**THE RECORDS**
○ ○ ○ ○ ○

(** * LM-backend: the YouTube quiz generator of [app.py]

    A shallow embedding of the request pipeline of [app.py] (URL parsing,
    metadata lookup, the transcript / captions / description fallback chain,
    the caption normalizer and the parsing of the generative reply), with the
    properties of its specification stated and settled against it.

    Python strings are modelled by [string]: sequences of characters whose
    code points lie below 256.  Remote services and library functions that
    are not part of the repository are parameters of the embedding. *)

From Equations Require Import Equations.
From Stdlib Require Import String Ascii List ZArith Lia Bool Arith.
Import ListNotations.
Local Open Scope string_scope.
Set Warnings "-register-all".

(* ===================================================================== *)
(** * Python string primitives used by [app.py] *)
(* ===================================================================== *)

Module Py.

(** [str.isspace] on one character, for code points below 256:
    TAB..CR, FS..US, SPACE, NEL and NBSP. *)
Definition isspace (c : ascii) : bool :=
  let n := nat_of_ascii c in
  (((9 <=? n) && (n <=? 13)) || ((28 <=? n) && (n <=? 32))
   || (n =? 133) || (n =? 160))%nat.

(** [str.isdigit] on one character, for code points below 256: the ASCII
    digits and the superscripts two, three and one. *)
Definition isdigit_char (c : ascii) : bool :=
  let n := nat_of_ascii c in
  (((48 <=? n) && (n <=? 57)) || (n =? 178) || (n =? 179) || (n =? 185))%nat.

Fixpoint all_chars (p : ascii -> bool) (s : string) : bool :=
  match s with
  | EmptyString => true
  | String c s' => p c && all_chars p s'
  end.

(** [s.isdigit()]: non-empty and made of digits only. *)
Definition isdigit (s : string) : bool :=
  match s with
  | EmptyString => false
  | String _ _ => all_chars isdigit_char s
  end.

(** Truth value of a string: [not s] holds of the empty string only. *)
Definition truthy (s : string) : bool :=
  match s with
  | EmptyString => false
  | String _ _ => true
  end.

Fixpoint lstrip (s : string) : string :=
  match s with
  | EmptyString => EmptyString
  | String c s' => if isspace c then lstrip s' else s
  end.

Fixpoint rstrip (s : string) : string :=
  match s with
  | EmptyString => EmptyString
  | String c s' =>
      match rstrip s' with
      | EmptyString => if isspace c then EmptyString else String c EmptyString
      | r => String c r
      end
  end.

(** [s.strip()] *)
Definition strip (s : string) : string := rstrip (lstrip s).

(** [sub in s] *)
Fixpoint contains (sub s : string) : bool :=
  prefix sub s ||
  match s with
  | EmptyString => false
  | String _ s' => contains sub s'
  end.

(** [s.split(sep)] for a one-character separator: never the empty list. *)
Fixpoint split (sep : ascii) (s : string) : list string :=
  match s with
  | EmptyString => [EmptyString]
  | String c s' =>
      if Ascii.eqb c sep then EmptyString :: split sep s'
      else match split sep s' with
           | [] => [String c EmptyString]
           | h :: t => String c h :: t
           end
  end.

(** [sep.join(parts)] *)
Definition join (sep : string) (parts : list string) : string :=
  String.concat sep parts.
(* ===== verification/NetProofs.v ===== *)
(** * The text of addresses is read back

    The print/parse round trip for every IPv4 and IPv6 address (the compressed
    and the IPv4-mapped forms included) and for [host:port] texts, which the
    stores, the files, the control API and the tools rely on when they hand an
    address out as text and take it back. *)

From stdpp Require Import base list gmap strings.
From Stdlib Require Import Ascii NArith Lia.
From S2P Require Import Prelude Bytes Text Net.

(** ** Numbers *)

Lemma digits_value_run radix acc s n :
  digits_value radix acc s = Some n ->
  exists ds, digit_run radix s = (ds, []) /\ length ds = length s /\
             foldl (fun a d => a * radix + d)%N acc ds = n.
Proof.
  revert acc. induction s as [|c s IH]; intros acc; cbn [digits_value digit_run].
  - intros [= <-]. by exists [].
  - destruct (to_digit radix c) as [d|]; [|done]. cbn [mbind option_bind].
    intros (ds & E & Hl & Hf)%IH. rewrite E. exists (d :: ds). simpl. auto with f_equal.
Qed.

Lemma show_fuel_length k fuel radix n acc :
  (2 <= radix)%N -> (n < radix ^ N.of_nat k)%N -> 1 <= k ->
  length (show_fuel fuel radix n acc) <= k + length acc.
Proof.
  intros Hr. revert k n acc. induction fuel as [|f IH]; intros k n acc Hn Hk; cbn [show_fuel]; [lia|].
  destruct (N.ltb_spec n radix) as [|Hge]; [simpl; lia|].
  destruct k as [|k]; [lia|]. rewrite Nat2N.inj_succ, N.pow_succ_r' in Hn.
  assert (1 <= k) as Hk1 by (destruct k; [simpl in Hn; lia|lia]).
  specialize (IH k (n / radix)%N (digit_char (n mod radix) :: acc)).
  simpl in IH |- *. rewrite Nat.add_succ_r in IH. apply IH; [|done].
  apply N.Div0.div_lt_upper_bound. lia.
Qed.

○ ○ ○ ○ ○

**TRY IT**
Search the entries for the word "embedding", then copy every line in which it is found.

**SOLUTION FOR THIS EXERCISE**
    A shallow embedding of the request pipeline of [app.py] (URL parsing,
    are not part of the repository are parameters of the embedding. *)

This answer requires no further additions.